- [Task details]: Set down, character for character, everything in the records below from the line holding "destruct (runEffect_timers s)" down to the line holding "cameraRequests (reset s)", and no other line.

- [Data for review]:
(** ** The capture state machine *)

Ltac state_simpl :=
  cbn [videoRef beforeImageRef model beforeImageCapture afterImageCapture
       currentFacingMode similarity errorMessage isMobileDevice showLiveFeed
       isModelLoading isPortrait intervals nextIntervalId effectCleanup scoring
       cameraRequests modelRequest userAgentMobile
       with_videoRef with_beforeImageRef with_model with_beforeImageCapture
       with_afterImageCapture with_currentFacingMode with_similarity
       with_errorMessage with_isMobileDevice with_showLiveFeed with_isModelLoading
       with_isPortrait with_intervals with_nextIntervalId with_effectCleanup
       with_scoring with_cameraRequests with_modelRequest with_timers
       setAfterImageCapture setSimilarity setErrorMessage setIsMobileDevice
       setIsPortrait setCurrentFacingMode] in *.

(** *** The effect touches the timers only *)

Lemma runEffect_timers (s : State) : exists i n c, runEffect s = with_timers i n c s.
Proof.
  exists (intervals (runEffect s)), (nextIntervalId (runEffect s)),
    (effectCleanup (runEffect s)).
  destruct s. unfold runEffect, setInterval, clearInterval. simpl.
  repeat case_match; reflexivity.
Qed.

Lemma setBeforeImageCapture_timers (v : option Canvas) (s : State) :
  exists i n c, setBeforeImageCapture v s = with_timers i n c (with_beforeImageCapture v s).
Proof.
  unfold setBeforeImageCapture.
  destruct v, (beforeImageCapture s) eqn:E; try apply runEffect_timers.
  destruct s; simpl in E; subst.
  eexists intervals0, nextIntervalId0, effectCleanup0; reflexivity.
Qed.

Lemma setShowLiveFeed_timers (v : bool) (s : State) :
  exists i n c, setShowLiveFeed v s = with_timers i n c (with_showLiveFeed v s).
Proof.
  unfold setShowLiveFeed. case_bool_decide as E.
  - destruct s; simpl in E; subst.
    exists intervals0, nextIntervalId0, effectCleanup0; reflexivity.
  - destruct (isSome (beforeImageCapture s)); [apply runEffect_timers|].
    destruct s. exists intervals0, nextIntervalId0, effectCleanup0; reflexivity.
Qed.

Ltac open_setters :=
  repeat match goal with
  | |- context [setShowLiveFeed ?v ?s] =>
      let E := fresh in
      destruct (setShowLiveFeed_timers v s) as (? & ? & ? & E); rewrite E; clear E
  | |- context [setBeforeImageCapture ?v ?s] =>
      let E := fresh in
      destruct (setBeforeImageCapture_timers v s) as (? & ? & ? & E); rewrite E; clear E
  | |- context [runEffect ?s] =>
      let E := fresh in
      destruct (runEffect_timers s) as (? & ? & ? & E); rewrite E; clear E
  end.

(** *** reset *)

(** C3: from every state [reset] ends with no before-frame and no
    after-frame stored, a similarity of 0 and the live feed shown, which is
    the Live phase; nothing in the state can make it refuse. *)
Theorem reset_yields_live (s : State) :
  beforeImageCapture (reset s) = None /\
  afterImageCapture (reset s) = None /\
  similarity (reset s) = 0%float /\
  showLiveFeed (reset s) = true /\
  phase (reset s) = Live.
Proof.
  unfold phase, reset. open_setters. state_simpl.
  destruct (beforeImageRef s); state_simpl; auto.
Qed.

(** C10: [reset] leaves the facing mode and the error message as they
    were, and with them every other variable and signal than the two stored
    frames, the score and the visibility of the live feed: the model, the
    loading flag, the device and orientation flags, the video element and
    whatever is still pending. *)
Theorem reset_keeps_facing_mode_and_error (s : State) :
  currentFacingMode (reset s) = currentFacingMode s /\
  errorMessage (reset s) = errorMessage s /\
  model (reset s) = model s /\
  isModelLoading (reset s) = isModelLoading s /\
  isMobileDevice (reset s) = isMobileDevice s /\
  isPortrait (reset s) = isPortrait s /\
  videoRef (reset s) = videoRef s /\
  scoring (reset s) = scoring s /\
  cameraRequests (reset s) = cameraRequests s /\
  modelRequest (reset s) = modelRequest s.
Proof.
  unfold reset. open_setters. state_simpl.
  destruct (beforeImageRef s); state_simpl; repeat split; reflexivity.
Qed.
Lemma bind_value_spec ts ce s l s' :
  bind_value evaluate ts ce s = (Ok l, s') ->
  stable ts s s' /\ N.le (next_loc s) l /\ N.lt l (next_loc s') /\ bound_cell ts ce l s'.
Proof.
  unfold bind_value. destruct ts.
  - unfold bind. destruct (evaluate ce.1 ce.2 s) as [[v|e|q] s1] eqn:He; try discriminate.
    intros Ha. unfold LazyVal_new_resolved in Ha.
    destruct (evaluate_evolves _ _ _ _ _ He) as [Hk Hn].
    pose proof Ha as Ha'. apply alloc_spec in Ha' as (Hl & Hn' & _).
    apply (alloc_stable true) in Ha as (Hst & Hc).
    split; [|split; [|split]].
    + destruct Hst as [Hsn Hs]. split; [lia|].
      intros l' c Hl' Hc' [Hf|[w ->]]; [discriminate|].
      apply Hs; [lia| |right; eauto]. apply Hk. exact Hc'.
    + lia.
    + lia.
    + simpl. exists v, s, s1. split; [exact He|exact Hc].
  - intros Ha. unfold LazyVal_new in Ha.
    pose proof Ha as Ha'. apply alloc_spec in Ha' as (Hl & Hn' & _).
    apply (alloc_stable false) in Ha as (Hst & Hc).
    split; [exact Hst|split; [lia|split; [lia|exact Hc]]].
Qed.

Lemma bound_cell_stable ts ce l s s' :
  bound_cell ts ce l s -> N.lt l (next_loc s) -> stable ts s s' -> bound_cell ts ce l s'.
Proof.
  intros Hc Hl [_ Hs]. destruct ts; simpl in *.
  - destruct Hc as (v & s1 & s2 & He & Hh). exists v, s1, s2. split; [exact He|].
    apply Hs; [exact Hl|exact Hh|right; eauto].
  - apply Hs; [exact Hl|exact Hc|left; reflexivity].
Qed.

(** One step of the "Fill defaults" loop, as equations. *)
Lemma fill_cons ctx bc ts p ps id pa out s :
  fill ctx bc ts (p :: ps) id pa out s =
  match param_source ctx bc pa id p with
  | Ok ce =>
      match bind_value evaluate ts ce s with
      | (Ok l, s1) => fill ctx bc ts ps (S id) pa (<[p.1 := l]> out) s1
      | (Err e, s1) => (Err e, s1)
      | (Panic q, s1) => (Panic q, s1)
      end
  | Err e => (Err e, s)
  | Panic q => (Panic q, s)
  end.
Proof.
  simpl. unfold bind, lift.
  destruct (param_source ctx bc pa id p) as [ce|e|q]; [|reflexivity|reflexivity].
  destruct (bind_value evaluate ts ce s) as [[l|e|q] s1]; reflexivity.
Qed.

Lemma fill_stable ctx bc ts ps id pa out s out' s' :
  fill ctx bc ts ps id pa out s = (Ok out', s') -> stable ts s s'.
Proof.
  revert id out s. induction ps as [|p ps IH]; intros id out s.
  - simpl. unfold ret. intros H. injection H as <- <-. apply stable_refl.
  - rewrite fill_cons. destruct (param_source ctx bc pa id p) as [ce|e|q]; try discriminate.
    destruct (bind_value evaluate ts ce s) as [[l|e|q] s1] eqn:Hb; try discriminate.
    intros H. apply bind_value_spec in Hb as (Hst & _).
    eapply stable_trans; [exact Hst|]. eapply IH. exact H.
Qed.

Lemma fill_other ctx bc ts ps id pa out s out' s' x :
  fill ctx bc ts ps id pa out s = (Ok out', s') -> x ∉ map fst ps -> out' !! x = out !! x.
Proof.
  revert id out s. induction ps as [|p ps IH]; intros id out s.
  - simpl. unfold ret. intros H _. injection H as <- <-. reflexivity.
  - rewrite fill_cons. destruct (param_source ctx bc pa id p) as [ce|e|q]; try discriminate.
    destruct (bind_value evaluate ts ce s) as [[l|e|q] s1] eqn:Hb; try discriminate.
    intros H Hx. simpl in Hx. apply not_elem_of_cons in Hx as [Hx1 Hx2].
    rewrite (IH _ _ _ H Hx2). apply lookup_insert_ne. congruence.
Qed.
(** * Idle detection and safety-gated cleanup: a shallow embedding

    This development embeds the two AWS Lambda functions of the repository,

    - [Lambda/lambda_cleanup.py] (module [Cleanup]), and
    - [Lambda/Detect_idle_ec2_stale_resource.py] (module [Detect]),

    and proves properties of them.  Python code that calls the cloud
    provider is written in a small state-and-exception monad; the provider
    itself (boto3's EC2, CloudWatch and DynamoDB clients) is an interface
    whose methods may return a value or raise. *)

From Stdlib Require Import ZArith String List Lia.
From Stdlib Require PrimFloat SpecFloat FloatOps.
From stdpp Require Import base gmap strings list pretty.

Local Open Scope string_scope.

(** ** Exceptions and the state-and-exception monad *)

(** A Python [Exception] is represented by its message, [str(e)]: the
    handlers of both Lambdas only ever look at that. *)
Definition exn : Type := string.

(** The outcome of a call that may raise. *)
Definition res (A : Type) : Type := (exn + A)%type.

Definition M (S A : Type) : Type := S → res A * S.

Definition ret {S A} (a : A) : M S A := λ s, (inr a, s).

Definition raise {S A} (e : exn) : M S A := λ s, (inl e, s).

Definition bind {S A B} (m : M S A) (k : A → M S B) : M S B :=
  λ s, match m s with
       | (inr a, s') => k a s'
       | (inl e, s') => (inl e, s')
       end.

(** [try: m  except Exception as e: h e].  State changes made by [m] before
    it raised are kept, as in Python. *)
Definition try_except {S A} (m : M S A) (h : exn → M S A) : M S A :=
  λ s, match m s with
       | (inr a, s') => (inr a, s')
       | (inl e, s') => h e s'
       end.

Declare Scope py_scope.
Delimit Scope py_scope with py.
Notation "'let!' x ':=' m 'in' k" := (bind m (λ x, k))
  (at level 10, x name, m at level 100, k at level 200) : py_scope.
Notation "m ';;' k" := (bind m (λ _, k))
  (at level 100, k at level 200, right associativity) : py_scope.
Local Open Scope py_scope.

- [Response to the task]:
      destruct (runEffect_timers s) as (? & ? & ? & E); rewrite E; clear E
  end.

(** *** reset *)

(** C3: from every state [reset] ends with no before-frame and no
    after-frame stored, a similarity of 0 and the live feed shown, which is
    the Live phase; nothing in the state can make it refuse. *)
Theorem reset_yields_live (s : State) :
  beforeImageCapture (reset s) = None /\
  afterImageCapture (reset s) = None /\
  similarity (reset s) = 0%float /\
  showLiveFeed (reset s) = true /\
  phase (reset s) = Live.
Proof.
  unfold phase, reset. open_setters. state_simpl.
  destruct (beforeImageRef s); state_simpl; auto.
Qed.

(** C10: [reset] leaves the facing mode and the error message as they
    were, and with them every other variable and signal than the two stored
    frames, the score and the visibility of the live feed: the model, the
    loading flag, the device and orientation flags, the video element and
    whatever is still pending. *)
Theorem reset_keeps_facing_mode_and_error (s : State) :
  currentFacingMode (reset s) = currentFacingMode s /\
  errorMessage (reset s) = errorMessage s /\
  model (reset s) = model s /\
  isModelLoading (reset s) = isModelLoading s /\
  isMobileDevice (reset s) = isMobileDevice s /\
  isPortrait (reset s) = isPortrait s /\
  videoRef (reset s) = videoRef s /\
  scoring (reset s) = scoring s /\
  cameraRequests (reset s) = cameraRequests s /\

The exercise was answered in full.